Recurly is a leading enterprise subscription billing platform that serves companies of all sizes, including some of the largest Fortune 500 organizations in the world. We are seeking a Sr. Director of Information Security to lead our security and compliance teams. This role reports directly to the Chief Technology Officer. 

As the Sr. Director of Information Security you will lead Recurly’s information security and compliance programs. You will be responsible for managing and growing the information security and compliance teams with multiple direct reports. Lead those teams to success with a management style that enables flexibility and ownership. In this role you will also work with many other Recurly teams and executives. Communication to your peers and the executive team will be critical. Experience in managing multiple technical projects at once and the ability to prioritize those tasks in a project is a must. There will also be a customer facing element so experience in dealing with large Fortune 500 security, sales and compliance teams is a must. 

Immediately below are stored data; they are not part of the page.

(* ===== verification/PerProcProps.v ===== *)
(** * The connected processes: from the start of the driver to its end, and properties *)

From S2P Require Import Prelude Hash Handle HandleRep HandleInv HandleOps HandleFree HandleAlloc HandleTake.
From S2P Require Import HandleApi HandleLook HandleLife HandleSys HandleProps HandlePurge HandleKernel Lists.
From S2P Require Import ResMan ResManRep ResManOps ResManApi ResManQuiet ResManProps PerProc PerProcRep.
From S2P Require Import PerProcTop PerProcApi.

(** Before [PVRSRVInit]. *)
Definition pp_boot (o : os) : pp_st := mkPP o 1 None ∅ ∅ None ∅ (rm_boot o).

Definition first_abs (o : os) : pp_abs := mkPA ∅ fresh_spec (ab_empty o 1) (os_live o).

(** The driver starts, its clients run, and it stops. *)
Definition run_driver {heap : HeapContents} {links : FreshLinks} {fns : FreeFns} (ops : list pp_op) :
    M pp_st (PVRSRV_ERROR * list pp_res) :=
  eError ← init_processes;
  if negb (is_OK eError) then mret (eError, [])
  else rs ← run_pops ops; deinit_processes;; mret (PVRSRV_OK, rs).

(** ** Stopping *)

Section stop.
Context {heap : HeapContents}.

Definition table_blocks (t : option HASH_TABLE) : Z := match t with Some _ => 2 | None => 0 end.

Technology/Services You Will Use:

Cloud Providers (Google/Amazon), Container Security (Aqua/Twistlock), WAF, Next Generation-Firewalls, Vulnerability Scanners, EDR, Bug Bounty Software, Containers, Terraform, Salt, Jenkins, Git, Splunk, ELK, Kubernetes, etc. 

Responsibilities:

• Serve as a member of the Recurly’s CTO Technology Leader to develop and implement the overall information security technology strategy that is well aligned with and effectively enables the business strategy and operational goals of the organization
• Create and implement the overall information security product roadmap in support of the business goals
• Work closely with operational leadership to actively manage all information security capital investments through ongoing technology investment strategic planning, ongoing investment forecasting/variance reporting, and annual submission and business justification for authorization of required capital budget needs
• Responsible for the overall security of Recurly’s technology assets and ensures predictable performance of the assets through accountability models leveraging industry leading best practices
• Provide technical and business guidance to the various teams with the development department, including product owners, managers, developers, quality assurance teams and other staff members
• Evaluate existing platforms and recommend information security technologies, including new trends in the market
• Own security incident processes – be the primary point person during any incidents and ensure associated planning/processes are maintained

Requirements:

• A minimum of 10+ years of experience in the network/security engineering and/or security areas with at least 8+ years of direct people management experience
• Experience developing processes and protocols around embedding security, privacy, and compliance into the overall development process
• Experience developing highly effective training programs around security, privacy, and compliance that are catered to different audiences (technical and non-technical)
• Strong knowledge of the financial services area (or other critical infrastructure areas) with an emphasis on network/system engineering and information security
• A track record of leading the delivery of complex, multi-faceted technology initiatives
• Experience with Advanced Persistent Threat (APT) and criminal actors and advanced knowledge of associated Tactics, Techniques and Procedures (TTP)
• Experience and familiarity working across the global cyber security community
• Demonstrated expertise and experience with advanced and 0-day threats, intrusions, malware infection, packet analysis
• Knowledge of/experience with international compliance requirements/standards (PCI,SSAE16, GDPR, CCPA) and other security regulation requirements
• Experience with privacy and PII topics within the context of SaaS platforms
• Experience working in high-paced Agile execution environments
• Degree in computer science, electrical engineering, information science, or a related technical discipline preferred

Preferences:

• Experience with Container
• Security Experience with Google/AWS Cloud
• Experience with Terraform or Infrastructure as Code

About Recurly

Recurly is an enterprise-class subscription management platform that cuts through the complexity of subscription management to optimize and automate revenue growth. Founded in 2009, Recurly uses an open platform approach to easily connect with a broad variety of back-office systems. In addition to enabling lightweight and flexible custom integrations, Recurly also has powerful out-of-the-box integrations with enterprise solutions like Salesforce, NetSuite, and Avalara to provide efficiencies through end-to-end automation of billing events throughout the customer lifecycle.

Recurly's flexible architecture, coupled with deep expertise in the payments industry is validated by the billions of dollars in transactions the company processes each year. Thousands of companies worldwide depend on Recurly to manage and optimize their rapidly-growing subscription businesses.

Offices located in San Francisco, California, Boulder, Colorado and New Orleans, LA.